Stenberg v. Carhart, 530 U.S. 914 (2000)
2012-09-11 05:18:10
Carhart represents another episode in the continuing abortion controversy. Leroy Carhart, a physician specializing in abortions, filed an action seeking a preliminary injunction against the enforcement of Nebraska’s 1997 ‘‘Partial-Birth Abortion Statute’’ because for abortions performed after the sixteenth week he attempts a partial-birth abortion: he delivers alive the body of the unborn child intact, except the head, then crushes the skull and evacuates the contents of the brain so that the compressed skull can be more easily pulled through the cervix.
Justice Breyer, writing for a five-justice majority, held Nebraska’s partial-birth abortion ban unconstitutional. According to Justice Breyer, three ‘‘established principles’’ control all abortion cases. ‘‘First, before ‘viability . . . the woman has a right to choose to terminate her pregnancy.’’’ ‘‘Second, ‘a law designed to further the State’s interest in fetal life which imposes an undue burden on the woman’s decision before fetal viability’ is unconstitutional.’’ ‘‘Third, ‘subsequent to viability, the State in promoting its interest in the potentiality of human life may, if it chooses, regulate, and even proscribe, abortion except where it is necessary, in appropriate medical judgment, for the preservation of the life or health of the mother.’’’
Applying the three principles to Nebraska’s statute, the Court held that the statute violates the Constitution two independent ways: ‘‘First, the law lacks any exception ‘for the preservation of the . . . health of the mother.’’’ ‘‘Second, it ‘imposes an undue burden on a woman’s ability’ to choose a D&E abortion, thereby unduly burdening the right to choose abortion itself.’’
The Court held that to pass constitutional muster Nebraska’s statute needed a ‘‘health of the mother’’ exception even though the Court acknowledged that (1) ‘‘[t]here are no general medical studies demonstrating comparative safety’’ of the D&X procedure; (2) the American Medical Association has a stated policy announcing ‘‘that ‘there does not appear to be any identified situation in which the intact D&X is the only appropriate procedure to induce abortion’’’; and (3) the American College of Obstetricians’ panel ‘‘‘could identify no circumstances under which [the D&X] procedure . . . would be the only option to save the life or preserve the health of the mother.’’’ Despite this supporting medical evidence, the Court held ‘‘Nebraska has not convinced us that a health exception is ‘never necessary to preserve the health of women.’’’
The Court also opined that because an ambiguity in the statute regarding whether Nebraska’s attempt to ban the rarely used D&X procedure may also cover the commonly used D&E procedure, the ban also places ‘‘an undue burden upon a woman’s right to make an abortion decision.’’

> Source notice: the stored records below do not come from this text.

Lemma append_cons (c : ascii) (a b : string) :
  String c a +:+ b = String c (a +:+ b).
Proof. reflexivity. Qed.

Lemma len_cons (c : ascii) (s : string) : Py.len (String c s) = 1 + Py.len s.
Proof. unfold Py.len. cbn [String.length]. lia. Qed.

Lemma len_nonneg (s : string) : 0 <= Py.len s.
Proof. unfold Py.len. lia. Qed.

Lemma find_from_absent_app (ch : ascii) (s rest : string) :
  forall i, Py.find_from ch s i = -1 -> 0 <= i ->
            Py.find_from ch (s +:+ String ch rest) i = i + Py.len s.
Proof.
  induction s as [|c s IH]; intros i Hfind Hi.
  - rewrite append_nil. cbn [Py.find_from]. rewrite Ascii.eqb_refl.
    change (Py.len EmptyString) with 0. lia.
  - rewrite append_cons, len_cons. cbn [Py.find_from] in Hfind |- *.
    destruct (Ascii.eqb c ch); [lia|].
    rewrite IH by (assumption || lia). lia.
Qed.

Lemma drop_app (s rest : string) (c : ascii) :
  Py.drop (S (String.length s)) (s +:+ String c rest) = rest.
Proof. induction s as [|a s IH]; [reflexivity | exact IH]. Qed.

Lemma take_app (s rest : string) :
  Py.take (String.length s) (s +:+ rest) = s.
Proof.
  induction s as [|a s IH]; [destruct rest; reflexivity|].
  rewrite append_cons. cbn [String.length Py.take]. f_equal. exact IH.
Qed.

Lemma length_take (n : nat) (s : string) :
  (String.length (Py.take n s) <= n)%nat.
Proof.
  revert s. induction n as [|n IH]; intros [|c s]; cbn; try lia.
  specialize (IH s). lia.
Qed.

Lemma length_append (a b : string) :
  String.length (a +:+ b) = (String.length a + String.length b)%nat.
Proof.
  induction a as [|c a IH]; [reflexivity|].
  rewrite append_cons. cbn [String.length]. now rewrite IH.
Qed.

(** The first occurrence, when there is one, lies inside the string. *)
Lemma find_from_upper (ch : ascii) (s : string) :
  forall i, 0 <= i -> Py.find_from ch s i < i + Py.len s \/ s = EmptyString.
Proof.
  induction s as [|c s IH]; intros i Hi; [right; reflexivity|].
  left. rewrite len_cons. cbn [Py.find_from].
  destruct (Ascii.eqb c ch); [pose proof (len_nonneg s); lia|].
  destruct (IH (i + 1) ltac:(lia)) as [H| ->]; [lia|].
  change (Py.len EmptyString) with 0. cbn [Py.find_from]. lia.
Qed.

In her critical swing-vote concurring opinion, Justice O’Connor, commented that ‘‘a ban on partial- birth abortion that only proscribed the D & X method of abortion and that included an exception to preserve the life and health of the mother would be constitutional in my view.’’
Whether Carhart remains an important case essentially establishing abortion on demand will depend on how the Court responds to future legislation narrowly tailored to the D&X procedure, which also includes legislative findings on the health-ofthe- mother issue.